*** DATA PROVIDED ***
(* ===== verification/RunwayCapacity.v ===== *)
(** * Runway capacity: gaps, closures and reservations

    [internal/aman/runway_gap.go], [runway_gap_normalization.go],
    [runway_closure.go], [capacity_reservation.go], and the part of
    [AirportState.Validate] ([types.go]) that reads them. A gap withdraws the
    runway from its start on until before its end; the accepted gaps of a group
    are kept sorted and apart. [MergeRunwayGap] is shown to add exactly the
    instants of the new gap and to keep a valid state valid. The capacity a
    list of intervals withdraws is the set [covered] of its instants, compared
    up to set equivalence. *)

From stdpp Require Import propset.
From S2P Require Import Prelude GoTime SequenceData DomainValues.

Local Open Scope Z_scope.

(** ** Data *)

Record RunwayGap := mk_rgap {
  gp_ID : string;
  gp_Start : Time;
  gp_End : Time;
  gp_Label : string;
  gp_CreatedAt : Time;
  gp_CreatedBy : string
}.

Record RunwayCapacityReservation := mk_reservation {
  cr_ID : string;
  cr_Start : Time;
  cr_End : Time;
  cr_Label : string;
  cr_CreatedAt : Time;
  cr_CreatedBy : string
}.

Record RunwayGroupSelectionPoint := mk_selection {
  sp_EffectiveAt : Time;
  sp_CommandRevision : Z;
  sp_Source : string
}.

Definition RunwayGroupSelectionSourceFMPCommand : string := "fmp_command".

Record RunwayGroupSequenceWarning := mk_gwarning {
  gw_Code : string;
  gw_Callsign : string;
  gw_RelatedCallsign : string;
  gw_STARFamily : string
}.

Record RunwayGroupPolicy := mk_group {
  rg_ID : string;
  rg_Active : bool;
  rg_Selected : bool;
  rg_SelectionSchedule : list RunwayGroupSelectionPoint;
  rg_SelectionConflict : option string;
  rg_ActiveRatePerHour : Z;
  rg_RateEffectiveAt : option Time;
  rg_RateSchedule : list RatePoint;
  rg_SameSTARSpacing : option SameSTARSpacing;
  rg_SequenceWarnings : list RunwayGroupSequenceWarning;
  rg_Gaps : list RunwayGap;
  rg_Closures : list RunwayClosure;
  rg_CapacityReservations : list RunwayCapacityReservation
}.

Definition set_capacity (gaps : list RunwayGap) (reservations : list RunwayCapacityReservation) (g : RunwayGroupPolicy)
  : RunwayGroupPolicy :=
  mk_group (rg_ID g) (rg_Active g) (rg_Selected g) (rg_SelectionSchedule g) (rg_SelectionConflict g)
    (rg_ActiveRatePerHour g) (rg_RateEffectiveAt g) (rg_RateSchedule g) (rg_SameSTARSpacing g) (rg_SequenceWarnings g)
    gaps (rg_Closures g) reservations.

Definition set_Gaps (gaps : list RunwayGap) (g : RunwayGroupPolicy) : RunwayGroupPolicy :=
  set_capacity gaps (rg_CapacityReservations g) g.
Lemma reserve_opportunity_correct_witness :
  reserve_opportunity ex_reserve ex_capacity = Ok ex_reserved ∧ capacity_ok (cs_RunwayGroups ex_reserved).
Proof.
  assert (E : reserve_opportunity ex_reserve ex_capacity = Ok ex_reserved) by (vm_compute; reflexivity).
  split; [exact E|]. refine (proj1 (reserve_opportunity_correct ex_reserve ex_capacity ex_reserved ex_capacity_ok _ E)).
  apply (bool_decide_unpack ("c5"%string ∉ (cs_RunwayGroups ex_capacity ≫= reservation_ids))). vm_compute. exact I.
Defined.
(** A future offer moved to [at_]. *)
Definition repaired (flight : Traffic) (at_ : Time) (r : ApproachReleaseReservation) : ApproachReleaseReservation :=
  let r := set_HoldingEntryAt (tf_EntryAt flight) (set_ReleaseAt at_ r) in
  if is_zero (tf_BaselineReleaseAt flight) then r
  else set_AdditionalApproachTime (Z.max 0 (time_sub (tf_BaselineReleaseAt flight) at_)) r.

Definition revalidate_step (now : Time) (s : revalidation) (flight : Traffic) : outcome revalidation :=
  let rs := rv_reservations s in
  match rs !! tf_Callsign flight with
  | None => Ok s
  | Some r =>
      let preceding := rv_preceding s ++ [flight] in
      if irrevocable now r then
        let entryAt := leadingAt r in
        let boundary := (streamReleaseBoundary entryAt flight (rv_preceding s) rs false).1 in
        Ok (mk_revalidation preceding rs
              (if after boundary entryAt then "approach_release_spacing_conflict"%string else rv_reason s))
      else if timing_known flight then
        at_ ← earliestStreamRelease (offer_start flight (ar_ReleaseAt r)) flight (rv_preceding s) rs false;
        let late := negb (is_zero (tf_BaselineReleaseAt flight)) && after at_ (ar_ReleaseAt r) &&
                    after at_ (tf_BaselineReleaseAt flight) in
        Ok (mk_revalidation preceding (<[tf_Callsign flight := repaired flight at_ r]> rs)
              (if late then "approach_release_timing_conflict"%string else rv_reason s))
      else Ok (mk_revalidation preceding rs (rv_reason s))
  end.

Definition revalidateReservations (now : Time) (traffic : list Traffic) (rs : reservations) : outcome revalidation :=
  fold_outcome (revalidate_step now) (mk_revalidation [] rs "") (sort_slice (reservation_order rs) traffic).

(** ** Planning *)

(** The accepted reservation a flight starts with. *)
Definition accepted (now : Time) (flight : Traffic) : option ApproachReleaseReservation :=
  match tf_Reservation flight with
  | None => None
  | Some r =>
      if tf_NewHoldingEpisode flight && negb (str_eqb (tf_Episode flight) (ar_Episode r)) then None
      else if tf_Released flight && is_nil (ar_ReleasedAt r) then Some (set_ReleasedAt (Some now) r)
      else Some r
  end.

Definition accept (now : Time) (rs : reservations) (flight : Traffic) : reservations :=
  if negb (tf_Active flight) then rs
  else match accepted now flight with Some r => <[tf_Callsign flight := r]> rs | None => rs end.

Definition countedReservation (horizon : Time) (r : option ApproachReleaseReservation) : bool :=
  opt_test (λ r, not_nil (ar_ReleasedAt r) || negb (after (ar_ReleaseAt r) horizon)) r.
*** End of DATA PROVIDED ***
*** DATA PROVIDED ***
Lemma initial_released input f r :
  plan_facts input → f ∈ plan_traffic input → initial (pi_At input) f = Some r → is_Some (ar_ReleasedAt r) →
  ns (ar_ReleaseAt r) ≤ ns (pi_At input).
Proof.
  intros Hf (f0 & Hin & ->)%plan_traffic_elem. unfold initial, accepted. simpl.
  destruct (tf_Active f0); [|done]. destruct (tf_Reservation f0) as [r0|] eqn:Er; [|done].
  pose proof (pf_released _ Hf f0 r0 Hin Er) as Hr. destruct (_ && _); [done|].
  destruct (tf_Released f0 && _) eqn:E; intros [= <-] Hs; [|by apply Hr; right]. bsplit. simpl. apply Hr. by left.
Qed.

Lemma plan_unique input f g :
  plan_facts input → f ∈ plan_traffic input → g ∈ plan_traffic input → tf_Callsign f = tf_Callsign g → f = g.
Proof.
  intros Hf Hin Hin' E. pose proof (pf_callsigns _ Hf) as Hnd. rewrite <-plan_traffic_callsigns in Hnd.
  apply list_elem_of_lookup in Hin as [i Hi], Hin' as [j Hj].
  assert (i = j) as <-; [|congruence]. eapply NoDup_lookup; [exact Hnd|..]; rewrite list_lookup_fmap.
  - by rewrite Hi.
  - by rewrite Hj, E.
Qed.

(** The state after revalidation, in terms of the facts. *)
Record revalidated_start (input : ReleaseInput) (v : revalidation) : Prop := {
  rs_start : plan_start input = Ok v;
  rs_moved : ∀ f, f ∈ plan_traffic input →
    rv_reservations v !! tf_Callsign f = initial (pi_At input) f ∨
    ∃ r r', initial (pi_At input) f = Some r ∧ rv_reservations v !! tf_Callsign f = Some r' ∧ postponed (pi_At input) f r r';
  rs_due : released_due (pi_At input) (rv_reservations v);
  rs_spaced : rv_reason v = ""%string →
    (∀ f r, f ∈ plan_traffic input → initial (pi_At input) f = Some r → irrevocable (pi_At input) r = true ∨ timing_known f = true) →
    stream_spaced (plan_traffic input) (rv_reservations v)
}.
*** End of DATA PROVIDED ***
*** DATA PROVIDED ***
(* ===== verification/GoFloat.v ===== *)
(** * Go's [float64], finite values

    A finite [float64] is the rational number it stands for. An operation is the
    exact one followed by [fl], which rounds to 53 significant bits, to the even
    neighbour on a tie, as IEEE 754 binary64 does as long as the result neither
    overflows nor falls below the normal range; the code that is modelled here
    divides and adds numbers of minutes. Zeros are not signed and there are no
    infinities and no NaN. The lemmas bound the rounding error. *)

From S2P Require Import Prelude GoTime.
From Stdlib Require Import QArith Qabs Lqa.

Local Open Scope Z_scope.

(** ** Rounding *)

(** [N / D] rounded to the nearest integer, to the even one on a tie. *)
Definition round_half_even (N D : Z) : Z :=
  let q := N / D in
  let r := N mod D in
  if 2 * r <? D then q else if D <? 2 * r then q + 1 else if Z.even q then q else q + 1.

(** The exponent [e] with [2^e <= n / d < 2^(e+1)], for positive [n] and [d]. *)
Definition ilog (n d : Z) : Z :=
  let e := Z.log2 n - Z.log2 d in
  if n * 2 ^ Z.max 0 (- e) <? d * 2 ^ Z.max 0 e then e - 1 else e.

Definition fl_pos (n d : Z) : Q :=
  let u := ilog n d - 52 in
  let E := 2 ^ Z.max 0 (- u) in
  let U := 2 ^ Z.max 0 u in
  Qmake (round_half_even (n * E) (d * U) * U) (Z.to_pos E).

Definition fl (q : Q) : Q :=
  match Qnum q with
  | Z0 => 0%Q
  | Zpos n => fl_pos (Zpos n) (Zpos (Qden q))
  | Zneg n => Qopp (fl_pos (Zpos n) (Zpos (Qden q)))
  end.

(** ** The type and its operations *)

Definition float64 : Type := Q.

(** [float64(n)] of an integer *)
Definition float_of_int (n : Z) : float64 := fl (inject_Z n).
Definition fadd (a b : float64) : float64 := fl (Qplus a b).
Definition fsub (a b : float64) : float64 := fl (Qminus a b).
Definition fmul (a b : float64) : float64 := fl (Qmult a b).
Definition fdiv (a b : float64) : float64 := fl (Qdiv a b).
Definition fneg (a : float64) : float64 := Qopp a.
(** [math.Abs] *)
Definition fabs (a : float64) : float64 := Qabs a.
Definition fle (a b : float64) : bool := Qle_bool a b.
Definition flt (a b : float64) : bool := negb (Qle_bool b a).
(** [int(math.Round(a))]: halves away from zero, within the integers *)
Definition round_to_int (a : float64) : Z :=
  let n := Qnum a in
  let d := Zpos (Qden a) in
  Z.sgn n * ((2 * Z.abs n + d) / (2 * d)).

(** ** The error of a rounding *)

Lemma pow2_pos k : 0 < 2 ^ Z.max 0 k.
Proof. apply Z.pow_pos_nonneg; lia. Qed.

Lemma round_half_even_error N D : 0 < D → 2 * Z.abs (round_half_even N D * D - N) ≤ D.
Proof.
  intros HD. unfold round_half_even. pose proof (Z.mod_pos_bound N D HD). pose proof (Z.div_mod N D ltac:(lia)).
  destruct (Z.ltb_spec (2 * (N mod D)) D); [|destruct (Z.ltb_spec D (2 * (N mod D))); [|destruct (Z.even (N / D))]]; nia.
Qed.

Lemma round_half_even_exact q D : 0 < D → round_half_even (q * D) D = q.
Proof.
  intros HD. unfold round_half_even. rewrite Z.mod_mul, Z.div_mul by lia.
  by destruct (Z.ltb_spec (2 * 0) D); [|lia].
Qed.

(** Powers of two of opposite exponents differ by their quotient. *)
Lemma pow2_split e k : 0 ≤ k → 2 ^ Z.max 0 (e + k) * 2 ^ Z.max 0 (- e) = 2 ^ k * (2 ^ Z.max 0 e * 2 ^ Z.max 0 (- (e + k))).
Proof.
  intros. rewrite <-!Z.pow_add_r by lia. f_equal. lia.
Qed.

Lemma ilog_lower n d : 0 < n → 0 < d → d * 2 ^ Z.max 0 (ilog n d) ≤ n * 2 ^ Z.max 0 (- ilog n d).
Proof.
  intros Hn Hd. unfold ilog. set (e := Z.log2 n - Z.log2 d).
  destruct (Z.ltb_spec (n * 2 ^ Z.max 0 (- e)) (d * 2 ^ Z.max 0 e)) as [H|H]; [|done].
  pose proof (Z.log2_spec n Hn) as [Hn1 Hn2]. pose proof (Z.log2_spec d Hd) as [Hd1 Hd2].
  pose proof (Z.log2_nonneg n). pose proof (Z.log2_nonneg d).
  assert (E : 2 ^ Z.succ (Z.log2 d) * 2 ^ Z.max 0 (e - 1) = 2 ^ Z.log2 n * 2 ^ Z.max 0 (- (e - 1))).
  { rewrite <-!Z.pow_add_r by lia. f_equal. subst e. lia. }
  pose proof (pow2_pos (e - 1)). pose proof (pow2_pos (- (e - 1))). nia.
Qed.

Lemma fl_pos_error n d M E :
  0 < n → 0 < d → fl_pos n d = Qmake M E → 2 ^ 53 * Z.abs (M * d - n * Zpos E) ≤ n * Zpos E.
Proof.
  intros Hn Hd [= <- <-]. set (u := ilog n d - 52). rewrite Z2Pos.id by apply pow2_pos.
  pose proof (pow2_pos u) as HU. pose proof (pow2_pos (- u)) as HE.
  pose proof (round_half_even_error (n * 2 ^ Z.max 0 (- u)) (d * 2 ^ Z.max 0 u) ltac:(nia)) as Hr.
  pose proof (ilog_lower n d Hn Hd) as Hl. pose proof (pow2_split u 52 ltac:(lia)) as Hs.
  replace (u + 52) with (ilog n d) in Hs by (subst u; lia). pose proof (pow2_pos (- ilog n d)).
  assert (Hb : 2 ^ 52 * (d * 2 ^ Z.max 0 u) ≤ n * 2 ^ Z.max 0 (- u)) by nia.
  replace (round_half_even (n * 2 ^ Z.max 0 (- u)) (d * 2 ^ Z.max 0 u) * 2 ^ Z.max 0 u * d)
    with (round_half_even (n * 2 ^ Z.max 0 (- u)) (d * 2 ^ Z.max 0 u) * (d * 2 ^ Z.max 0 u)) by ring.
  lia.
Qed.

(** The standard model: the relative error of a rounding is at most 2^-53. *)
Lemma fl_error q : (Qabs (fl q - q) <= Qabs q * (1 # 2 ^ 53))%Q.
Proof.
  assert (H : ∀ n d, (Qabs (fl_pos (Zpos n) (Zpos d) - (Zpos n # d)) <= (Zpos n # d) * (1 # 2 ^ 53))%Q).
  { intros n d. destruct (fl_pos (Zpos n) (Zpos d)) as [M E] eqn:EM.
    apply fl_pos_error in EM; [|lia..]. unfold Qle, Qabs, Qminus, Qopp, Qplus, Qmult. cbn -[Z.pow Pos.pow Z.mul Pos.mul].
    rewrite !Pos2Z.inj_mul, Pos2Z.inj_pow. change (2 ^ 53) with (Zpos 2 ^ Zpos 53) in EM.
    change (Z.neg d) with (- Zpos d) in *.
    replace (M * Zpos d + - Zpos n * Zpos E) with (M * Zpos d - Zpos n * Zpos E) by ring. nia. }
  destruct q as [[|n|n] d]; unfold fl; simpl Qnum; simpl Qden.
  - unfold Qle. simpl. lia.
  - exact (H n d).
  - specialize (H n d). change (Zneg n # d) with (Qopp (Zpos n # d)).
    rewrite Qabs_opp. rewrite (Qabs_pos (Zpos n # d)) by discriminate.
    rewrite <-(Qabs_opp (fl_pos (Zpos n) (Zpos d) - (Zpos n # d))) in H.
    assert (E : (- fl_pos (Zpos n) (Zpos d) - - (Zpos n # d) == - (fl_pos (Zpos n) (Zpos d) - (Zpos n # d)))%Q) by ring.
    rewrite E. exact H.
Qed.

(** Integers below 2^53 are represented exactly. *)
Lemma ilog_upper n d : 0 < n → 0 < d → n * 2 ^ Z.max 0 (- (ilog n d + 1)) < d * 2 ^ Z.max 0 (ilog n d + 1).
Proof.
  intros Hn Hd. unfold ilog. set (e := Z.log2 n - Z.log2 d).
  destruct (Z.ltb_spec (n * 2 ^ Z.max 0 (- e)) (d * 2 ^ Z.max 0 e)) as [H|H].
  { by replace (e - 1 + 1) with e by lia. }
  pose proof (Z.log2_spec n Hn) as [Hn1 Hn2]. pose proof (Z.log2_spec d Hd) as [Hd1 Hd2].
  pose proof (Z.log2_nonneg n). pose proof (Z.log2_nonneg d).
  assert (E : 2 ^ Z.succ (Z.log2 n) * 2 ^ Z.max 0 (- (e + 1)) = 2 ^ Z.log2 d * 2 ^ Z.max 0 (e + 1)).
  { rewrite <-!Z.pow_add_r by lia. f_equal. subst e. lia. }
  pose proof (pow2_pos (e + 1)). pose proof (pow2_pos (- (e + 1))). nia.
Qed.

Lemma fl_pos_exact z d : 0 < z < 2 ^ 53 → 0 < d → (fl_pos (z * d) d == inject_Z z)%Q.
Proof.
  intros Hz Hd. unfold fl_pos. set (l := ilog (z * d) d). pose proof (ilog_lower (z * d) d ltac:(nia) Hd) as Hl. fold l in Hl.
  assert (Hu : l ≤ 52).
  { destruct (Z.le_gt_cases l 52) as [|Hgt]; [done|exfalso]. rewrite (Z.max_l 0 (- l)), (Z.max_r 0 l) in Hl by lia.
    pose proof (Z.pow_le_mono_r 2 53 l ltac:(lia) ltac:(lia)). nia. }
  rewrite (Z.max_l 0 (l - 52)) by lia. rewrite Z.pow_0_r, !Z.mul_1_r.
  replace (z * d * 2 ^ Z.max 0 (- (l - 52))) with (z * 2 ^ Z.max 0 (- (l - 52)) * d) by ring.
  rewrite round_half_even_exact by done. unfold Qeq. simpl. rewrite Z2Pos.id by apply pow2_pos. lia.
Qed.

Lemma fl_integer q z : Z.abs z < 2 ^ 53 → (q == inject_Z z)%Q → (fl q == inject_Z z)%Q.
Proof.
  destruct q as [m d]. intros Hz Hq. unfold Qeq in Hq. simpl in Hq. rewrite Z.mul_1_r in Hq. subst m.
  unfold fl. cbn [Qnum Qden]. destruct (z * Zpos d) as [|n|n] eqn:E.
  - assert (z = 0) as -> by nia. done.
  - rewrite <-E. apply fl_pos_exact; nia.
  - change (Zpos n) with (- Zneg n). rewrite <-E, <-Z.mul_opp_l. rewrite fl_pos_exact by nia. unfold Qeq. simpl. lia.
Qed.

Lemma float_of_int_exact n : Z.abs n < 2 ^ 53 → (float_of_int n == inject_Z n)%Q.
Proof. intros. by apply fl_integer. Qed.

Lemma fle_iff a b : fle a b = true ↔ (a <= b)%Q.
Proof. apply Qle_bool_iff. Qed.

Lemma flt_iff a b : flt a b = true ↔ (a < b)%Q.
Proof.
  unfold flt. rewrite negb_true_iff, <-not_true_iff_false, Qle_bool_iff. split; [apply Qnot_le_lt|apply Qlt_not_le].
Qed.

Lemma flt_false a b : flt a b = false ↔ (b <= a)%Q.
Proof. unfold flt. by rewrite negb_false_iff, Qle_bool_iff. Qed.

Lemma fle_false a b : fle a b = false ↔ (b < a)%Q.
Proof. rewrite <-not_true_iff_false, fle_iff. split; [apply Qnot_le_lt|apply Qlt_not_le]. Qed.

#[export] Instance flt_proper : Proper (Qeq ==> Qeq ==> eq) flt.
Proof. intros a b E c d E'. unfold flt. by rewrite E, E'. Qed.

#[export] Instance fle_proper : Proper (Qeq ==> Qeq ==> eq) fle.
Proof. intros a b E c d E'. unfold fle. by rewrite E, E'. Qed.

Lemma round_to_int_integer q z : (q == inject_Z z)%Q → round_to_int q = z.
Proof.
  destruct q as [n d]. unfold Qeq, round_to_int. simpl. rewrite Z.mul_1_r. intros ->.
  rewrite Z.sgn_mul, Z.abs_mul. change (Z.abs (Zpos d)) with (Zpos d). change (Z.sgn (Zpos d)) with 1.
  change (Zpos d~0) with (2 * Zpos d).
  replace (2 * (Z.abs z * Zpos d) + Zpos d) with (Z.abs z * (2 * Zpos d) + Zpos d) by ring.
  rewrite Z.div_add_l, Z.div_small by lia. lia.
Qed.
*** End of DATA PROVIDED ***
**TASK OBJECTIVE**
Using the listing above, return word for word each line from the one that has "(* ===== verification/RunwayCapacity.v" through the one that has "[runway_closure.go], [capacity_reservation.go], and", and no line outside that range.

**SOLUTION TO THIS PROBLEM**
(* ===== verification/RunwayCapacity.v ===== *)
(** * Runway capacity: gaps, closures and reservations

    [internal/aman/runway_gap.go], [runway_gap_normalization.go],
    [runway_closure.go], [capacity_reservation.go], and the part of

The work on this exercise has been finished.